### [WHAT YOU ARE ASKED TO DO]
Check each line below for the word "induction". How many have it? Answer with the number only.

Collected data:
━━━━━━
(* ===== verification/_CoqProject ===== *)
-Q . S2P
Prelude.v
Dll.v
Pool.v
HashTable.v
Buffer.v
Actions.v
CString.v
WordCopy.v
Net.v
Atof.v
Config.v
Stats.v
StatsTx.v
StatsReport.v
World.v
MemFs.v
Tx.v
Sentinel.v
Views.v
Locks.v
Protocol.v
Koa.v
XFile.v
XDir.v
XPipe.v
XSock.v
XThread.v
System.v
Modes.v
Frames.v
Undo.v
Deferred.v
Threads.v
Pipes.v
PipesCut.v
KoaFrames.v
Outside.v
Isolation.v
Atomic.v
Names.v
Registry.v
Condvar.v
Boot.v
Teardown.v
Lemma pool_client_safety_witness :
  NoDup [4096] /\ (length [4096] <= 3)%nat /\
  (exists r p', txc_pool_object_alloc true (pool_after_alloc pool3 0 (Some 1%nat)) = Ret r p' /\
     (r.1 = TXC_R_NOMEMORY <-> length [4096] = 3%nat) /\
     (forall a, r.2 = Some a -> a ∉ [4096])) /\
  (forall a, a ∈ [4096] -> exists p',
     txc_pool_object_free a true (pool_after_alloc pool3 0 (Some 1%nat)) = Ret tt p').
Proof.
  apply (pool_client_safety pool3 _ [4096] 3); [exact pool3_rep|].
  eapply rtc_l; [|apply rtc_refl]. by apply pool_step_alloc.
Defined.

(** Iterating a freshly created pool with status [ALLOCATED & FREE] (how
    the managers construct their descriptors) visits the address of every object
    once, in index order, and iterating it by a status visits exactly the
    objects of that status, in the order of its list. *)
Theorem pool_for_each_spec p fr al :
  pool_rep p fr al ->
  pool_for_each (length (obj_list p)) TXC_POOL_OBJECT_FREE p = Ret (obj_addr p <$> fr) p /\
  pool_for_each (length (obj_list p)) TXC_POOL_OBJECT_ALLOCATED p = Ret (obj_addr p <$> al) p /\
  (forall n, al = [] -> fr = seq 0 (S n) ->
   pool_for_each (length (obj_list p)) 0 p = Ret (obj_addr p <$> seq 0 (length (obj_list p))) p).
Proof.
  intros H. pose proof (rep_length _ _ _ H) as Hl. split_and!.
  - eapply pool_walk_run; [apply (rep_buf _ _ _ H)|apply (rep_free _ _ _ H)|lia].
  - eapply pool_walk_run; [apply (rep_buf _ _ _ H)|apply (rep_alloc _ _ _ H)|lia].
  - intros n -> ->. simpl in Hl. rewrite length_seq in Hl.
    rewrite <- Hl at 2. rewrite Nat.add_0_r.
    eapply pool_walk_run; [apply (rep_buf _ _ _ H)| |simpl; rewrite length_seq; lia].
    pose proof (rep_free _ _ _ H) as Hf. pose proof (dseg_head _ _ _ _ Hf) as Hh.
    simpl in Hh. rewrite Hh in Hf. exact Hf.
Qed.

Lemma pool_for_each_spec_witness :
  pool_for_each 3 TXC_POOL_OBJECT_FREE pool3 = Ret [4096; 4104; 4112] pool3 /\
  pool_for_each 3 TXC_POOL_OBJECT_ALLOCATED pool3 = Ret [] pool3 /\
  (forall n, [] = [] :> list nat -> [0; 1; 2]%nat = seq 0 (S n) ->
   pool_for_each 3 0 pool3 = Ret [4096; 4104; 4112] pool3).
Proof. exact (pool_for_each_spec pool3 [0; 1; 2]%nat [] pool3_rep). Defined.

(** Once objects have been allocated, iterating with status
    [ALLOCATED & FREE] no longer reaches every object: it starts at object 0 and
    follows the one list object 0 is on, so it visits object 0 and the objects
    behind it there, and none of the other list. *)
Theorem pool_for_each_all_partial p fr al1 al2 :
  pool_rep p fr (al1 ++ 0%nat :: al2) ->
  pool_for_each (length (obj_list p)) 0 p = Ret (obj_addr p <$> 0%nat :: al2) p.
Proof.
  intros H. pose proof (rep_length _ _ _ H) as Hl. rewrite length_app in Hl.
  eapply pool_walk_run; [apply (rep_buf _ _ _ H)| |simpl in *; lia].
  eapply dseg_suffix. apply (rep_alloc _ _ _ H).
Qed.

Lemma pool_for_each_all_partial_witness :
  pool_for_each 3 0 (pool_after_alloc pool3 0 (Some 1%nat)) =
    Ret [4096] (pool_after_alloc pool3 0 (Some 1%nat)).
Proof. exact (pool_for_each_all_partial _ [1; 2]%nat [] [] pool3_alloc_rep). Defined.
Lemma tbl_lock_run h i l hp :
  (i < length (tbl h))%nat -> bl_mutex l = false ->
  tbl_lock i (ht_at h i l hp) = Ret tt (ht_at h i (bl_set_mutex (mtsafe h) l) hp).
Proof.
  intros H Hm. unfold tbl_lock. m_next. unfold ht_at at 1; simpl. destruct (mtsafe h) eqn:E.
  - m_next by (by apply tbl_get_run). rewrite Hm. by apply tbl_upd_run.
  - destruct l; simpl in *; by subst.
Qed.

Lemma tbl_unlock_run h i l hp :
  (i < length (tbl h))%nat -> bl_mutex l = mtsafe h ->
  tbl_unlock i (ht_at h i l hp) = Ret tt (ht_at h i (bl_set_mutex false l) hp).
Proof.
  intros H Hm. unfold tbl_unlock. m_next. unfold ht_at at 1; simpl. destruct (mtsafe h) eqn:E.
  - by apply tbl_upd_run.
  - destruct l; simpl in *; by subst.
Qed.

Lemma ht_index h held hs fs key :
  ht_inv h held hs fs ->
  exists i l, i = Z.to_nat (u32 key mod tbl_size h) /\ tbl_index key h = Ret i h /\
    tbl h !! i = Some l /\ (i < length (tbl h))%nat.
Proof.
  intros H. destruct (hi_size _ _ _ _ H) as [Hs _]. pose proof (hi_len _ _ _ _ H) as Hl.
  pose proof (Z.mod_pos_bound (u32 key) (tbl_size h) Hs) as Hb.
  assert (Hi : (Z.to_nat (u32 key mod tbl_size h) < length (tbl h))%nat) by lia.
  destruct (lookup_lt_is_Some_2 _ _ Hi) as [l Hli]. exists (Z.to_nat (u32 key mod tbl_size h)), l.
  split_and!; [done| |done..]. unfold tbl_index. m_next. by rewrite bool_decide_eq_false_2 by lia.
Qed.

(** Replacing the contents of one bucket list keeps the invariant. *)
Lemma ht_inv_update h held hs fs i l l' hp' hx fx :
  ht_inv h held hs fs -> tbl h !! i = Some l -> bl_mutex l' = held i ->
  (forall j z, j <> i -> z ∈ hs j ++ fs j -> bh_mem hp' !! z = bh_mem (bheap h) !! z) ->
  chain hp' (bl_head l') hx -> chain hp' (bl_free l') fx -> NoDup (hx ++ fx) ->
  (forall j z, j <> i -> z ∈ hx ++ fx -> z ∉ hs j ++ fs j) ->
  (forall x, x ∈ hx -> exists k v, kv hp' x = Some (k, v) /\ 0 <= k < 2 ^ 32 /\
    Z.to_nat (k mod tbl_size h) = i) ->
  (forall x y k v w, x ∈ hx -> y ∈ hx -> kv hp' x = Some (k, v) -> kv hp' y = Some (k, w) -> x = y) ->
  (forall x, is_Some (bh_mem hp' !! x) -> (x < bh_brk hp')%nat) ->
  ht_inv (ht_at h i l' hp') held (<[i := hx]> hs) (<[i := fx]> fs).
Proof.
  intros H Hl Hm Hfr Hh Hf Hnd Hdj Hk Hu Hbrk.
  pose proof (lookup_lt_Some _ _ _ Hl) as Hi.
  assert (Hkv : forall j z, j <> i -> z ∈ hs j ++ fs j -> kv hp' z = kv (bheap h) z).
  { intros j z Hj Hz. unfold kv. by rewrite (Hfr j z Hj Hz). }
  assert (Hch : forall j o xs, j <> i -> (forall x, x ∈ xs -> x ∈ hs j ++ fs j) ->
    chain (bheap h) o xs -> chain hp' o xs).
  { intros j o xs Hj Hin. apply dseg_ext. intros x Hx. unfold hlk.
    by rewrite (Hfr j x Hj (Hin x Hx)). }
  assert (Hlook : forall j lj, tbl (ht_at h i l' hp') !! j = Some lj ->
    (j = i /\ lj = l') \/ (j <> i /\ tbl h !! j = Some lj)).
  { intros j lj. unfold ht_at; simpl. rewrite list_lookup_insert. case_decide; naive_solver. }
  split.
  - apply (hi_size _ _ _ _ H).
  - simpl. rewrite length_insert. apply (hi_len _ _ _ _ H).
  - intros j lj [[-> ->]|[Hj E]]%Hlook; [done|by apply (hi_mutex _ _ _ _ H)].
  - intros j lj [[-> ->]|[Hj E]]%Hlook; [by rewrite fn_lookup_insert|].
    rewrite fn_lookup_insert_ne by done.
    apply (Hch j); [done|set_solver|by apply (hi_head _ _ _ _ H)].
  - intros j lj [[-> ->]|[Hj E]]%Hlook; [by rewrite fn_lookup_insert|].
    rewrite fn_lookup_insert_ne by done.
    apply (Hch j); [done|set_solver|by apply (hi_free _ _ _ _ H)].
  - intros j. destruct (decide (i = j)) as [<-|Hj]; [by rewrite !fn_lookup_insert|].
    rewrite !fn_lookup_insert_ne by done. apply (hi_nodup _ _ _ _ H).
  - intros j k x. destruct (decide (i = j)) as [<-|Hj], (decide (i = k)) as [<-|Hk'];
      rewrite ?fn_lookup_insert, ?(fn_lookup_insert_ne _ i j), ?(fn_lookup_insert_ne _ i k) by done.
    + done.
    + intros Hx Hy. destruct (Hdj k x (not_eq_sym Hk') Hx Hy).
    + intros Hx Hy. destruct (Hdj j x (not_eq_sym Hj) Hy Hx).
    + apply (hi_disj _ _ _ _ H).
  - intros j x. destruct (decide (i = j)) as [<-|Hj].
    + rewrite fn_lookup_insert. apply Hk.
    + rewrite fn_lookup_insert_ne by done. intros Hx. simpl.
      rewrite (Hkv j) by set_solver. by apply (hi_key _ _ _ _ H).
  - intros j x y k v w. destruct (decide (i = j)) as [<-|Hj].
    + rewrite fn_lookup_insert. apply Hu.
    + rewrite fn_lookup_insert_ne by done. intros Hx Hy. simpl.
      rewrite !(Hkv j) by set_solver. by apply (hi_uniq _ _ _ _ H j).
  - intros j x. simpl. destruct (decide (i = j)) as [<-|Hj].
    + rewrite !fn_lookup_insert. intros [Hx|Hx]%elem_of_app; [by apply (chain_is_some _ _ _ _ Hh)|by apply (chain_is_some _ _ _ _ Hf)].
    + rewrite !fn_lookup_insert_ne by done. intros Hx. rewrite (Hfr j) by done.
      by apply (hi_dom _ _ _ _ H j).
  - apply Hbrk.
Qed.
End table_lemmas.

Definition brk_ok (hp : bucket_heap) : Prop :=
  forall x, is_Some (bh_mem hp !! x) -> (x < bh_brk hp)%nat.

Lemma brk_ok_frame xs hp hp' : hframe xs hp hp' -> brk_ok hp -> brk_ok hp'.
Proof.
  intros Hf Hb x Hx. rewrite (proj1 Hf). apply Hb. by apply (hframe_is_some _ _ _ _ Hf).
Qed.

Section focus_lemmas.
Implicit Types (h : txc_hash_table_t) (l : txc_hash_table_bucket_list_t) (hp : bucket_heap).
(** The passes run the actions of order 0, and then the rest. *)
Lemma exec_passes_split es s :
  Forall (fun e => 0 <= order e) es ->
  exists l, Forall (fun e => e ∈ es /\ 1 <= order e) l /\
    exec_passes run store (S (Z.to_nat (max_order es))) 0 es 0 0 s =
    (do first <- exec_seq run store (filter (fun e => order e = 0) es) 0 ;; exec_seq run store l first) s.
Proof.
  intros H. exists (groups (Z.to_nat (max_order es)) 1 es). split.
  - apply Forall_forall. intros e He. split; [|by eapply groups_ge].
    revert He. generalize (max_order es). intros z.
    generalize 1. induction (Z.to_nat z) as [|n IH]; intros o; simpl; [set_solver|].
    intros [[_ ?]%list_elem_of_filter|?]%elem_of_app; [done|by eapply IH].
  - rewrite <- exec_seq_app. by rewrite exec_passes_groups.
Qed.

Lemma exec_undo_split (la : txc_tx_action_list_t F) s :
  Forall (fun e => 0 <= order e) (la_actions la) ->
  exists l, Forall (fun e => e ∈ la_actions la /\ 1 <= order e) l /\
    exec_undo_actions run store la s =
    (do first <- exec_seq run store (reverse (filter (fun e => order e = 0) (la_actions la))) 0 ;;
     exec_seq run store l first) s.
Proof.
  intros H. destruct (exec_passes_split (reverse (la_actions la)) s) as (l & Hl & E); [by apply Forall_reverse|].
  exists l. split.
  - eapply Forall_impl; [exact Hl|]. intros e [He ?]. by rewrite elem_of_reverse in He.
  - unfold exec_undo_actions, passes_fuel. change (foldr Z.max 0 (order <$> la_actions la)) with (max_order (la_actions la)).
    rewrite <- max_order_rev, E. by rewrite filter_reverse.
Qed.

Lemma exec_commit_split (la : txc_tx_action_list_t F) s :
  Forall (fun e => 0 <= order e) (la_actions la) ->
  exists l, Forall (fun e => e ∈ la_actions la /\ 1 <= order e) l /\
    exec_commit_actions run store la s =
    (do first <- exec_seq run store (filter (fun e => order e = 0) (la_actions la)) 0 ;;
     exec_seq run store l first) s.
Proof. apply exec_passes_split. Qed.

(** With an action of a negative order, the passes do not end. *)
Lemma exec_passes_stuck fuel ord es ex first s a s' :
  0 <= ord -> ex = Z.of_nat (length (filter (fun e => 0 <= order e < ord) es)) ->
  Exists (fun e => order e < 0) es ->
  exec_passes run store fuel ord es ex first s <> Ret a s'.
Proof.
  revert ord ex first s. induction fuel as [|fuel IH]; intros ord ex first s Ho Hex Hneg;
    assert (Hlt : ex < Z.of_nat (length es)).
  1, 3: subst ex; apply Exists_exists in Hneg as (e & He & Hn);
    apply list_elem_of_split in He as (l1 & l2 & ->);
    rewrite filter_app, filter_cons_False, !length_app by lia; simpl;
    pose proof (length_filter (fun e => 0 <= order e < ord) l1);
    pose proof (length_filter (fun e => 0 <= order e < ord) l2); lia.
  - simpl. by rewrite bool_decide_eq_false_2 by lia.
  - simpl. rewrite bool_decide_eq_false_2 by lia. unfold m_bind. rewrite exec_pass_seq.
    unfold m_bind. destruct (exec_seq _ _ _ _ _) as [first' s1| | | | |]; [|done..]. simpl.
    apply IH; [lia| |done]. subst ex.
    clear Hneg Hlt IH. induction es as [|x es IHes]; [done|].
    rewrite !filter_cons. repeat case_decide; simpl in *; lia.
Qed.

(** ** Traces *)

(** Running [l] from [s] to [s'], with the error each action left. *)
Inductive exec_trace : list (txc_tx_action_list_entry_t F) -> list Z -> St -> St -> Prop :=
  | exec_trace_nil s : exec_trace [] [] s s
  | exec_trace_cons e l err errs s s1 s' :
      run (function e) s = Ret err s1 ->
      exec_trace l errs (match error_result e with Some p => store p err s1 | None => s1 end) s' ->
      exec_trace (e :: l) (err :: errs) s s'.

(** The first error of a run, 0 if there is none. *)
Definition first_error (first : Z) (errs : list Z) : Z :=
  default 0 (head (filter (fun z => z <> 0) (first :: errs))).

Lemma first_error_cons first err errs :
  first_error first (err :: errs) = first_error (if bool_decide (first = 0) then err else first) errs.
Proof.
  unfold first_error. rewrite !filter_cons. case_bool_decide; repeat case_decide; try done; congruence.
Qed.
━━━━━━
### [PROBLEM SOLUTION]
3